Moraes barra entrevista de Bolsonaro e avisa: se aparecer nas redes, vai preso
O ex-presidente Jair Bolsonaro (PL) cancelou uma entrevista ao vivo que faria nesta segunda-feira (21) ao portal Metrópoles.
Segundo o veículo, a decisão foi motivada pelo receio de prisão, já que o ministro Alexandre de Moraes, do Supremo Tribunal Federal (STF), reforçou em despacho que Bolsonaro está proibido de se manifestar nas redes sociais — mesmo por meio de entrevistas divulgadas por terceiros.
A decisão de Moraes foi proferida nos autos da Petição 14.129/DF, que trata das acusações contra Bolsonaro por tentativa de obstrução de justiça, coação no curso do processo e atentado à soberania nacional.
O despacho afirma que a proibição inclui “transmissões, retransmissões ou veiculação de áudios, vídeos ou transcrições de entrevistas em qualquer das plataformas das redes sociais de terceiros”, sob pena de prisão imediata.
A entrevista estava marcada para ser transmitida ao vivo pelo YouTube e pela plataforma X (antigo Twitter), mas foi cancelada pela equipe de Bolsonaro pouco antes do horário previsto.
Desde a última sexta-feira (18), o ex-presidente está submetido a medidas cautelares determinadas pelo STF, como:
- uso obrigatório de tornozeleira eletrônica;
- recolhimento domiciliar noturno, das 19h às 6h;
- proibição de sair de Brasília sem autorização judicial;
- proibição de entrar em embaixadas e consulados;
- proibição de contato com outros investigados ou autoridades estrangeiras;
- proibição de usar redes sociais, direta ou indiretamente.
Na nova decisão, Moraes reforçou que o ex-presidente não pode “se valer de meios indiretos para burlar a medida”, como entrevistas transmitidas por terceiros nas redes sociais. Caso haja descumprimento, poderá haver prisão imediata.
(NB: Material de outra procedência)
Definition Send (wok : bool) (stream function : Z) (body : bytes) (c : Conn)
    : Conn * (TxError + unit) :=
  if decide (state c = StateConnectedSelected) then
    let '(system, c) := nextSystemBytes c in
    (conn_write wok c (MkMessage (DataHeader (sessionID c) stream function false system) body),
     if wok then inr tt else inl ErrWrite)
  else (c, inl ErrNotSelected).

Definition reply_message (to : Message) (function : Z) (body : bytes) : Message :=
  MkMessage (DataHeader (SessionID (Hdr to)) (Stream (Hdr to)) function false (System (Hdr to))) body.
Definition Reply (wok : bool) (to : Message) (function : Z) (body : bytes) (c : Conn) : Conn :=
  conn_write wok c (reply_message to function body).

Definition Separate (wok : bool) (c : Conn) : Conn :=
  let c := if decide (state c = StateConnectedSelected) then
             let '(system, c) := nextSystemBytes c in
             conn_write wok c (control (sessionID c) 0 STypeSeparateReq system)
           else c in
  Close c.

(** [<-c.Recv()] *)
Definition Recv (c : Conn) : option (Message * Conn) :=
  match dataCh c with
  | [] => None
  | m :: q => Some (m, with_dataCh c q)
  end.

(** ** Sessions: the goroutines interleaved *)

Record Sess := MkSess {
  conn : Conn;
  reading : bool;                              (* readLoop has not returned *)
  answering : option Message;                  (* readLoop is writing this control reply *)
  writing : list (Waiter * Message);           (* goroutines writing their request *)
  waiting : list Waiter;                       (* goroutines blocked in a transaction *)
  received : list Message;                     (* messages readLoop took off the wire *)
  results : list (Waiter * (TxError + Message))(* transactions that returned *)
}.

Inductive event :=
| EvBegin (k : TxKind) (stream function : Z) (body : bytes)
| EvWritten (i : nat) (wok : bool)             (* the i-th write of a request returns *)
| EvEnd (i : nat) (why : Wake)                 (* the i-th blocked goroutine wakes *)
| EvRead (msg : Message)
| EvAnswered (wok : bool)                      (* the reader's write returns *)
| EvReadError (e : HsmsError)
| EvSelectPassive (wok : bool)
| EvSend (wok : bool) (stream function : Z) (body : bytes)
| EvReply (wok : bool) (to : Message) (function : Z) (body : bytes)
| EvRecv
| EvSeparate (wok : bool)
| EvClose.

Definition newSess (sid : Z) : Sess := MkSess (newConn sid) true None [] [] [] [].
O episódio ocorre em meio a tensões entre Brasil e Estados Unidos. No início do mês, Donald Trump anunciou tarifa de 50% sobre produtos brasileiros. Pouco depois, a Polícia Federal solicitou novas restrições contra Bolsonaro, alegando que ele estaria tentando envolver o governo americano em uma suposta pressão contra o STF.
Segundo a PF, Bolsonaro e o deputado Eduardo Bolsonaro (PL-SP) estariam coordenando ações para influenciar decisões internacionais e frear a ação penal por tentativa de golpe em 2022.
Moraes também citou que Bolsonaro teria “confessado os crimes” ao apoiar a permanência do filho nos EUA e enviar recursos para isso. A Procuradoria-Geral da República acompanha o caso.
Na sexta-feira (18), falas de Bolsonaro foram exibidas ao vivo pela BandNews e Reuters. Com a nova decisão, essas transmissões podem ser interpretadas como violação da medida cautelar.
A bancada de oposição previa uma fala de Bolsonaro após reunião do PL nesta segunda, mas a tendência é de que o pronunciamento também seja cancelado.